Review

Never Rarely Sometimes Always review – perfectly judged abortion drama

Writer-director Eliza Hittman's third feature is a tense and timely drama about US abortion rights - and her best film yet

A young girl stands on a stage, singing, playing guitar. Her performance isn't bad, exactly, but maybe it isn't quite right for this kind of school talent show. The audience don't seem to get it. And then another student, male, makes a loud comment under his breath, embarrassing her, and everyone else. The girl takes a moment. Then she continues, despite the hiccup. For her, the thing's ruined. But the point is that she finds the courage to go on.

The earlier films of the talented writer-director Eliza Hittman grappled with sexual awakening amongst the beachy backdrop of her native Brooklyn, her young protagonists alone and adrift, Hittman's camera marvelling over young, tanned bodies with a youthful longing and perpetual restlessness.

Whilst those features could be called slight, there is a sense here of a filmmaker striking the perfect balance between the alienated teen character studies of her past and a film with some genuine narrative heft. Never Rarely Sometimes Always is the first Hittman film to have a distinct plot – or at the very least something you could pitch in an elevator – as pregnant seventeen-year-old Autumn (Sidney Flanigan) and her cousin, Skylar (Talia Ryder), board a bus for New York City where they hope that Autumn, unable to get an abortion without parental consent in her home state of Pennsylvania, will undertake the procedure in a single day.

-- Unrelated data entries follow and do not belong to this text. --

(* ===== verification/Diagnostics.v ===== *)
(** * Pings, diagnostics and waiting until ready ([diagnosticscomponent.rs], and what it calls of
    [kvendpointclientmanager.rs], [kvclientpool.rs] and [kvclient_babysitter.rs];
    [results/pingreport.rs], [results/diagnostics.rs], [options/ping.rs], [options/diagnostics.rs],
    [options/waituntilready.rs])

    A ping asks every node of the services that are asked for, and reports each answer; a wait asks
    them all again, with pauses, until they are ready.  The query and search components and the
    key-value manager are interfaces here; those of [QueryComponent.v] and [SearchComponent.v] are
    instances.

    Calls that run at the same time run here one after the other; [in_order] is the order in which
    the checks of a wait end. *)

From S2P Require Import Prelude Wire MemdError Requests Response Bootstrap CoreError Retry Babysitter.
From S2P Require Import CrudOptions Json Http QueryxError SearchxError KvClient QueryComponent SearchComponent.

#[global] Instance service_type_eq_dec : EqDecision ServiceType.
Proof. solve_decision. Defined.

(** ** Options and results *)

Module CorePingOptions.
Record CorePingOptions : Type := mk {
  service_types : option (list ServiceType);
  kv_timeout : option Duration;
  query_timeout : option Duration;
  search_timeout : option Duration;
  on_behalf_of : option OnBehalfOfInfo;
}.
End CorePingOptions.
Abbreviation CorePingOptions := CorePingOptions.CorePingOptions.
#[global] Instance core_ping_options_settable : Settable CorePingOptions := λ r,
  CorePingOptions.mk (CorePingOptions.service_types r) (CorePingOptions.kv_timeout r)
    (CorePingOptions.query_timeout r) (CorePingOptions.search_timeout r) (CorePingOptions.on_behalf_of r).

Definition core_ping_options_new : CorePingOptions := CorePingOptions.mk None None None None None.
Definition core_ping_options_service_types (service_types : list ServiceType) (self : CorePingOptions) : CorePingOptions :=
  self <| CorePingOptions.service_types := Some service_types |>.
Definition core_ping_options_kv_timeout (timeout : Duration) (self : CorePingOptions) : CorePingOptions :=
  self <| CorePingOptions.kv_timeout := Some timeout |>.
Definition core_ping_options_query_timeout (timeout : Duration) (self : CorePingOptions) : CorePingOptions :=
  self <| CorePingOptions.query_timeout := Some timeout |>.
Definition core_ping_options_search_timeout (timeout : Duration) (self : CorePingOptions) : CorePingOptions :=
  self <| CorePingOptions.search_timeout := Some timeout |>.
Definition core_ping_options_on_behalf_of (info : option OnBehalfOfInfo) (self : CorePingOptions) : CorePingOptions :=
  self <| CorePingOptions.on_behalf_of := info |>.

Inductive ClusterState : Type := Online | Degraded | Offline.

#[global] Instance cluster_state_eq_dec : EqDecision ClusterState.
Proof. solve_decision. Defined.

Module CoreWaitUntilReadyOptions.
Section Fields.
Context {T : Type}.
Record CoreWaitUntilReadyOptions : Type := mk {
  desired_state : option ClusterState;
  service_types : option (list ServiceType);
  retry_strategy : T;
  on_behalf_of : option OnBehalfOfInfo;
}.
End Fields.
#[global] Arguments CoreWaitUntilReadyOptions : clear implicits.
End CoreWaitUntilReadyOptions.
Abbreviation CoreWaitUntilReadyOptions := CoreWaitUntilReadyOptions.CoreWaitUntilReadyOptions.
#[global] Instance core_wait_until_ready_options_settable T : Settable (CoreWaitUntilReadyOptions T) := λ r,
  CoreWaitUntilReadyOptions.mk (CoreWaitUntilReadyOptions.desired_state r) (CoreWaitUntilReadyOptions.service_types r)
    (CoreWaitUntilReadyOptions.retry_strategy r) (CoreWaitUntilReadyOptions.on_behalf_of r).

Hittman's style has always relied on the absence of information: things are inferred, relationships suggested. We are never quite sure. Never Rarely Sometimes Always is all the stronger for it, as the narrative is stripped of unnecessary distractions and we rely on the actors' faces – or their actions – to fill in the gaps. Quickly Autumn's plan falls apart and the film embraces Hittman's trademark restlessness, a sense of having to kill time, as the trip stretches out far long than expected, and one day becomes as long as three.

Far from dull, this waiting period – drifting in an out of train stations and video game arcades and delis – is made gripping because we know the stakes, of how terrible the situation is for these characters. The New York of this film is not the one we are so used to. It’s the kind of film where Times Square feels tacky, the way a native New Yorker might see it, overpriced and excessive, the city cast in an endless grey. With them always, a large suitcase, its contents vague. But its presence frustrates us as much as it frustrates them – baggage literal and metaphorical.

And whilst men are not the focus here (we do not know who the father is), they lurk in the peripherals, Hittman emphasising how leering glances and uninvited touches can make the world seem like such a frightening place for a young woman. It's the sort of film that provokes an instinctive shudder whenever a man appears; and when Sidney and Skylar are forced to hang with Jasper (a perfectly cast Théodore Pellerin) in order to secure some cash, hitting bowling alleys and karaoke bars, we squirm. He's almost a nice guy, and Hittman creates an unbearable tension from their union: intentions are vague, boundaries are blurred, and it's not entirely clear who is taking advantage of who.

This could have clearly played as an “issues movie,” but Hittman’s stripped back, vérité-like approach works far better to make a point: she simply delivers a slice of life and lets us make up our own minds about whether the systems in place for young women are suitable. The film’s centre piece is a meeting with a counsellor in which Autumn is asked about keeping the baby, and must answer a series of questions (the options she must choose from give the film its wordy title). Though the counsellor is calm and respectful, the scene unfolds with the anxiety one would associate with an interrogation, camera lingering on Autumn's face as Flanigan goes through a full range of emotions, fighting back tears, a tour- de-force of actorly control that enriches an otherwise quiet performance.

Yet the key to the movie is the relationship between Autumn and Skylar. It plays out almost wordlessly, both girls feeling the weight of their mission but rarely acknowledging the situation. Is it that they’re close enough that they don't need to discuss it, or is Skylar simply fulfilling a sense of family obligation? Hittman, as always, is reluctant to give us more than we need. We long for them to embrace – for Autumn to say thanks. It never comes. But there is a deeply affecting instance where Autumn extends a pinky finger to her cousin at a moment of crisis, the only time she seems to acknowledge Skylar’s above-and-beyond efforts. This is a film you feel deep in your bones.

Never Rarely Sometimes Always is now streaming on VOD platforms.